Accolta dall'assessore allo sport Davide Pieruccini e dal sindaco Beppe Pezzetto, questa mattina Paola Gianotti ha fatto tappa a Cuorgnè nel corso della pedalata verso Ceresole Reale, nell'ambito del progetto sulla sicurezza stradale per i ciclisti. L'iniziativa di carattere nazionale promosso da Paola ha ripercorso le tappe del Giro d'Italia portando un messaggio per tutti gli utenti della strada: «Per una volta non solo si pedala ma si testimonia dell’importanza della coabitazione nell’usufruire la rete stradale in sicurezza». Presente a Cuorgnè anche il neovicesindaco di Ceresole Reale, Mauro Durbano, regolarmente in bicicletta.

L'obiettivo è la campagna di sensibilizzazione legata al rispetto del ciclista sulla strada iniziata da diversi anni con Marco Cavorso, padre di Tommaso, che a 14 anni, mentre si allenava in bici, è stato ucciso da una macchina che ha sorpassato su linea continua quattro vetture. Un progetto sostenuto dall'Associazione Corridori professionisti. La carovana, dopo Cuorgnè, ha proseguito sulle strade del Giro d'Italia. Una trentina i ciclisti che hanno accompagnato l'eporediese Gianotti, detentrice di tre Guinness World record, lungo il percorso. La tappa in Canavese verso Ceresole Reale era prevista già il mese scorso ma era stata rinviata a causa del maltempo.
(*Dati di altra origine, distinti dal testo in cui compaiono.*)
(** * The answer-evaluation pipeline of [record-answer.tsx]

    A shallow embedding of the [RecordAnswer] component: the transcript
    aggregation run by its effect, the tiered [cleanJsonResponse] parser,
    [generateResult], and the three handlers [recordUserAnswer],
    [recordNewAnswer] and [saveUserAnswer].

    JavaScript strings are sequences of UTF-16 code units; a code unit is
    an [N].  Handlers read the values captured at render time and write
    state through the setters, so each handler is a function from the
    rendered snapshot to the next state together with the list of
    commands it issued, in order. *)

From Stdlib Require Import List NArith ZArith Bool Ascii String Lia.
Import ListNotations.

#[local] Set Warnings "-register-all".

Local Open Scope N_scope.
Local Open Scope list_scope.

(** ** JavaScript strings *)

Definition JsString := list N.

(** An ASCII literal as a JavaScript string. *)
Fixpoint js (s : string) : JsString :=
  match s with
  | EmptyString => []
  | String c rest => N_of_ascii c :: js rest
  end.

Definition quoteUnit : N := 34.
Definition apostropheUnit : N := 39.

(** Same as [js], with every apostrophe of the literal standing for a
    double quote, so that JSON texts can be written down. *)
Definition jsq (s : string) : JsString :=
  map (fun c => if c =? apostropheUnit then quoteUnit else c) (js s).

Fixpoint strEqb (a b : JsString) : bool :=
  match a, b with
  | [], [] => true
  | x :: a', y :: b' => (x =? y) && strEqb a' b'
  | _, _ => false
  end.

Fixpoint startsWith (p s : JsString) : bool :=
  match p, s with
  | [], _ => true
  | x :: p', y :: s' => (x =? y) && startsWith p' s'
  | _ :: _, [] => false
  end.

(** [String.prototype.includes]. *)
Fixpoint includes (needle hay : JsString) : bool :=
  startsWith needle hay ||
  match hay with
  | [] => false
  | _ :: hay' => includes needle hay'
  end.

(** White space and line terminators of ECMAScript, the set [trim] strips. *)
Definition isJsSpace (c : N) : bool :=
  (c =? 9) || (c =? 10) || (c =? 11) || (c =? 12) || (c =? 13) || (c =? 32)
  || (c =? 160) || (c =? 5760) || ((8192 <=? c) && (c <=? 8202))
  || (c =? 8232) || (c =? 8233) || (c =? 8239) || (c =? 8287)
  || (c =? 12288) || (c =? 65279).

Fixpoint trimStart (s : JsString) : JsString :=
  match s with
  | c :: rest => if isJsSpace c then trimStart rest else s
  | [] => []
  end.

Definition trimEnd (s : JsString) : JsString := rev (trimStart (rev s)).

Definition trim (s : JsString) : JsString := trimEnd (trimStart s).

(** [Array.prototype.join]: the result starts empty; before every element
    but the first the separator is appended, then the element. *)
Fixpoint join_loop (sep R : JsString) (k : nat) (xs : list JsString) : JsString :=
  match xs with
  | [] => R
  | x :: xs' =>
      let R1 := match k with O => R | S _ => R ++ sep end in
      join_loop sep (R1 ++ x) (S k) xs'
  end.

Definition join (sep : JsString) (xs : list JsString) : JsString :=
  join_loop sep [] 0 xs.

(** ** Speech results and their aggregation *)

(** An entry of [results]: a legacy plain string, or a [ResultType]
    object with its transcript and timestamp. *)
Inductive SpeechResult :=
| LegacyResult (text : JsString)
| Result (transcript : JsString) (timestamp : N).

(** The type guard of the filter: [typeof result !== "string"]. *)
Definition isResultType (r : SpeechResult) : bool :=
  match r with
  | LegacyResult _ => false
  | Result _ _ => true
  end.

Definition transcriptOf (r : SpeechResult) : JsString :=
  match r with
  | LegacyResult text => text
  | Result transcript _ => transcript
  end.

(** [results.filter(...).map((result) => result.transcript).join(" ")]. *)
Definition combineTranscripts (results : list SpeechResult) : JsString :=
  join (js " ") (map transcriptOf (filter isResultType results)).

(** The aggregation in the words of the specification: the texts of the
    final segments, in arrival order, with one space between neighbours. *)
Fixpoint finalTexts (segments : list SpeechResult) : list JsString :=
  match segments with
  | [] => []
  | LegacyResult _ :: rest => finalTexts rest
  | Result t _ :: rest => t :: finalTexts rest
  end.

Fixpoint spaceSeparated (texts : list JsString) : JsString :=
  match texts with
  | [] => []
  | [t] => t
  | t :: rest => t ++ js " " ++ spaceSeparated rest
  end.

Definition aggregate_spec (segments : list SpeechResult) : JsString :=
  spaceSeparated (finalTexts segments).

(** ** Values, errors and completions *)

(** A number as its JSON literal denotes it: sign, decimal mantissa and
    power of ten.  [-0], fractions and exponents all have [typeof]
    ["number"]; the model keeps the exact decimal and does not round. *)
Record Decimal := { negative : bool; mantissa : N; exponent : Z }.

Inductive Json :=
| JNull
| JBool (b : bool)
| JNumber (d : Decimal)
| JString (s : JsString)
| JArray (items : list Json)
| JObject (props : list (JsString * Json)).

(** A thrown [Error] object: its [name] and its [message]. *)
Record JsError := { name : JsString; message : JsString }.

Inductive Completion (A : Type) :=
| Normal (value : A)
| Throw (error : JsError).

Arguments Normal {A} value.
Arguments Throw {A} error.

Definition newError (msg : JsString) : JsError :=
  {| name := js "Error"; message := msg |}.

(** ** JSON.parse *)

Module JSON.

Inductive Parse (A : Type) :=
  | Parsed (value : A) (rest : JsString)
  | SyntaxErr
  | OutOfFuel.

Arguments Parsed {A} value rest.
Arguments SyntaxErr {A}.
Arguments OutOfFuel {A}.

Definition isWs (c : N) : bool :=
  (c =? 32) || (c =? 9) || (c =? 10) || (c =? 13).

Fixpoint skipWs (s : JsString) : JsString :=
  match s with
  | c :: rest => if isWs c then skipWs rest else s
  | [] => []
  end.

Definition isDigit (c : N) : bool := (48 <=? c) && (c <=? 57).

Definition hexValue (c : N) : option N :=
  if isDigit c then Some (c - 48)
  else if (97 <=? c) && (c <=? 102) then Some (c - 87)
  else if (65 <=? c) && (c <=? 70) then Some (c - 55)
  else None.

Definition hex4 (a b c d : N) : option N :=
  match hexValue a, hexValue b, hexValue c, hexValue d with
  | Some x, Some y, Some z, Some w => Some (((x * 16 + y) * 16 + z) * 16 + w)
  | _, _, _, _ => None
  end.

(** The single-character escapes after a backslash. *)
Definition simpleEscape (c : N) : option N :=
  if c =? 34 then Some 34          (* quote *)
  else if c =? 92 then Some 92     (* backslash *)
  else if c =? 47 then Some 47     (* slash *)
  else if c =? 98 then Some 8      (* b *)
  else if c =? 102 then Some 12    (* f *)
  else if c =? 110 then Some 10    (* n *)
  else if c =? 114 then Some 13    (* r *)
  else if c =? 116 then Some 9     (* t *)
  else None.

Definition consUnit (c : N) (p : Parse JsString) : Parse JsString :=
  match p with
  | Parsed str rest => Parsed (c :: str) rest
  | SyntaxErr => SyntaxErr
  | OutOfFuel => OutOfFuel
  end.

(** The characters of a string literal after its opening quote, up to and
    including the closing quote. *)
Fixpoint parseStringBody (s : JsString) : Parse JsString :=
  match s with
  | [] => SyntaxErr
  | c :: rest =>
      if c =? 34 then Parsed [] rest
      else if c =? 92 then
        match rest with
        | [] => SyntaxErr
        | e :: rest1 =>
            if e =? 117 then
              match rest1 with
              | a :: b :: c' :: d :: rest2 =>
                  match hex4 a b c' d with
                  | Some u => consUnit u (parseStringBody rest2)
                  | None => SyntaxErr
                  end
              | _ => SyntaxErr
              end
            else
              match simpleEscape e with
              | Some u => consUnit u (parseStringBody rest1)
              | None => SyntaxErr
              end
        end
      else if c <? 32 then SyntaxErr
      else consUnit c (parseStringBody rest)
  end.

(** A run of decimal digits: the value accumulated on [acc], how many
    digits were read, and what follows. *)
Fixpoint readDigits (acc : N) (count : nat) (s : JsString) : N * nat * JsString :=
  match s with
  | c :: rest =>
      if isDigit c then readDigits (acc * 10 + (c - 48)) (S count) rest
      else (acc, count, s)
  | [] => (acc, count, [])
  end.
Prima di Cuorgnè la Gianotti aveva fatto tappa a Rivara: «Sono molto contento – dichiara il neo sindaco Roberto Andriollo – di abbinare l'inizio del mio mandato ad una manifestazione che ha come tema la sicurezza stradale. Un plauso particolare a Paola Gianotti che per il secondo anno ha voluto portare questo importante messaggio per le strade del Giro e a Vladimir Chiuminatto per la perfetta organizzazione di questa tappa canavesana».